Lines from the one containing "assert (Hne : vo" through the last line of the data are to be repeated word for word, both ends included.

[Extracted data Boundary: Start]

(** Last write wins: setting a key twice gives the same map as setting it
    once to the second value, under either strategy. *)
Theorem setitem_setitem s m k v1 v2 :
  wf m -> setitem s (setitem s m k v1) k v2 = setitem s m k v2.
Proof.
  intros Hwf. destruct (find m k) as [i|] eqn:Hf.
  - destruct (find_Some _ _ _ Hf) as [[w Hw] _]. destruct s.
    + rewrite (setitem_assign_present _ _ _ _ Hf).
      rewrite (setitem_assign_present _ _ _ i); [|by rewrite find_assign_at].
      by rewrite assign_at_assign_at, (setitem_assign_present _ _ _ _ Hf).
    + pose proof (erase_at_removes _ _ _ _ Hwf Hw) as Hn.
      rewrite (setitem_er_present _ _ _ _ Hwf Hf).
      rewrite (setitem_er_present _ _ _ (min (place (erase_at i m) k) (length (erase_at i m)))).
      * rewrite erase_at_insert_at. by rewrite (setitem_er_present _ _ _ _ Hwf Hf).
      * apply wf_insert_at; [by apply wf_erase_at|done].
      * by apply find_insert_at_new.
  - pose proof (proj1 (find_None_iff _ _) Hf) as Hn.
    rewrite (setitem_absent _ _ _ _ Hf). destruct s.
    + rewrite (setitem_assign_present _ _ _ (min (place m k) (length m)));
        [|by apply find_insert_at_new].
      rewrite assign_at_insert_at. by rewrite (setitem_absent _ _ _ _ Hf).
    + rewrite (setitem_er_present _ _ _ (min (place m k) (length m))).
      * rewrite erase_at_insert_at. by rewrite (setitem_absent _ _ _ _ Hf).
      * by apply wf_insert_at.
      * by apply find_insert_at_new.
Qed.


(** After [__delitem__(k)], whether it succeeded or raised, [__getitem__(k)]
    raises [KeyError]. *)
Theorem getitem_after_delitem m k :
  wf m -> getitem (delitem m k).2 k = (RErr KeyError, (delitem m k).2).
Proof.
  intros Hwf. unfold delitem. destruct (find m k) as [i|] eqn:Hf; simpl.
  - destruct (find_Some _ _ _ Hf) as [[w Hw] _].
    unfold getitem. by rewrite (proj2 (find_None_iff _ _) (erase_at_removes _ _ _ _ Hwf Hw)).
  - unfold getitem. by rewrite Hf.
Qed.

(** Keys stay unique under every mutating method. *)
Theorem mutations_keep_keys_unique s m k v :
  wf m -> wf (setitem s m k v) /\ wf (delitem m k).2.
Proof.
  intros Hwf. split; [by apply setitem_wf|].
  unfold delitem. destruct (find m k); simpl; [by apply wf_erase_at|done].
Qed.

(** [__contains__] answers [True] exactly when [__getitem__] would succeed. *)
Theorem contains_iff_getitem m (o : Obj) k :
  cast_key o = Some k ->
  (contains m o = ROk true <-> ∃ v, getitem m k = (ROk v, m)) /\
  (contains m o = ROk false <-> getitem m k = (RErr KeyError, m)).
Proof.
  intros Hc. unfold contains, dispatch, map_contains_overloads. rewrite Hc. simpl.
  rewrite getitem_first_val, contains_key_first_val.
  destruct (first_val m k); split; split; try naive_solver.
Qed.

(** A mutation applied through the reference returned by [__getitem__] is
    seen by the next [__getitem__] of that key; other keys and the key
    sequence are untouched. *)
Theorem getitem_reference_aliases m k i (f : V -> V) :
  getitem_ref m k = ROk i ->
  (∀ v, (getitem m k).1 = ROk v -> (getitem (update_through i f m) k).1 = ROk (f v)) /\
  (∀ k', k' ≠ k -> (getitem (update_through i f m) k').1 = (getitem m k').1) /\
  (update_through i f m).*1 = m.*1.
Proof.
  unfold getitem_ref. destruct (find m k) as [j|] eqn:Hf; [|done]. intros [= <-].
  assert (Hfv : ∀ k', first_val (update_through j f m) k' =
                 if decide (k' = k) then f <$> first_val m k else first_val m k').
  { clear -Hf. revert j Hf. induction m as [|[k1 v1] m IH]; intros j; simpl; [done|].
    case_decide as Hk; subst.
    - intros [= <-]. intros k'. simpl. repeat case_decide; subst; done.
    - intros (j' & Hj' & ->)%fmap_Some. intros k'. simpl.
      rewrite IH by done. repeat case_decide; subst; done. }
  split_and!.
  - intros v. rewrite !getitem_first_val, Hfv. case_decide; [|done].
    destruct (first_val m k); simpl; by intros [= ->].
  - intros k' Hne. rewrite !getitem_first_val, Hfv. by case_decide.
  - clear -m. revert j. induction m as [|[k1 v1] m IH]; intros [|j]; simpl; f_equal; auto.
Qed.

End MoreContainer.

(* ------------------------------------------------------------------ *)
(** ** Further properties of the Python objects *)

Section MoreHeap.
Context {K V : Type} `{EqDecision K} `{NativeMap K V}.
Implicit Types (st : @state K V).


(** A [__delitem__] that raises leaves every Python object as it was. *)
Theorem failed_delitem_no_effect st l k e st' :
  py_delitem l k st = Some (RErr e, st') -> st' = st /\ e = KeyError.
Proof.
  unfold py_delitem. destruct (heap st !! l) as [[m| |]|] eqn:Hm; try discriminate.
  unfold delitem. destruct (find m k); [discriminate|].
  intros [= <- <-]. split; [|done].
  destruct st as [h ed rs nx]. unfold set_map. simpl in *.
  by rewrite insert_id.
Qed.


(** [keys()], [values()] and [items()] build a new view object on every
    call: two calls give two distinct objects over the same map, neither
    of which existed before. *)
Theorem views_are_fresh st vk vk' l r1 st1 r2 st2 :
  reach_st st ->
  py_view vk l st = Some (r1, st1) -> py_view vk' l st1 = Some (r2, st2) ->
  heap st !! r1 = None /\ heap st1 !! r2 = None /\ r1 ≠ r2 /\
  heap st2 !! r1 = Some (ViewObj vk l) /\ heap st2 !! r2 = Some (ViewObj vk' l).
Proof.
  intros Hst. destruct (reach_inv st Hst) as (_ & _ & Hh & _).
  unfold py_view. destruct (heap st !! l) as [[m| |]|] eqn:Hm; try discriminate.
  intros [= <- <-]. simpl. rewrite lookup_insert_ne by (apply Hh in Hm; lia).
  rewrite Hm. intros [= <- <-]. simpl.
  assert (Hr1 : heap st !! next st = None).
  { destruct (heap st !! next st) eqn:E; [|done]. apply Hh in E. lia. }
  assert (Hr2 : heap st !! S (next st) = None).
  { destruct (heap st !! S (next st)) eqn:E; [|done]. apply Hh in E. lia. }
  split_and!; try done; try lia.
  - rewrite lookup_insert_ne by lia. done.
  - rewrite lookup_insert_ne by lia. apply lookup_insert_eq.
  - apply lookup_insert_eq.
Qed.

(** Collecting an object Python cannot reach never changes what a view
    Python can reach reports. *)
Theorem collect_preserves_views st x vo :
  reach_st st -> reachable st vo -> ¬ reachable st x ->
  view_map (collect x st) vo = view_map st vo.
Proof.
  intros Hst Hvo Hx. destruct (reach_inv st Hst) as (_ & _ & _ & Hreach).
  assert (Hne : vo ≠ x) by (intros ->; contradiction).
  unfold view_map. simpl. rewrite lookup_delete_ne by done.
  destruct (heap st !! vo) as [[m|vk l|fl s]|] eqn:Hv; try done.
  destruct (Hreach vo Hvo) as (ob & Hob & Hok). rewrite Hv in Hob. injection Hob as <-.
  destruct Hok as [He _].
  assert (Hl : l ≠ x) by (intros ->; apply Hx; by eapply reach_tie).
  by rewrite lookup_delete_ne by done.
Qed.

[Extracted data Boundary: End]

> Written response
  assert (Hne : vo ≠ x) by (intros ->; contradiction).
  unfold view_map. simpl. rewrite lookup_delete_ne by done.
  destruct (heap st !! vo) as [[m|vk l|fl s]|] eqn:Hv; try done.
  destruct (Hreach vo Hvo) as (ob & Hob & Hok). rewrite Hv in Hob. injection Hob as <-.
  destruct Hok as [He _].
  assert (Hl : l ≠ x) by (intros ->; apply Hx; by eapply reach_tie).
  by rewrite lookup_delete_ne by done.
Qed.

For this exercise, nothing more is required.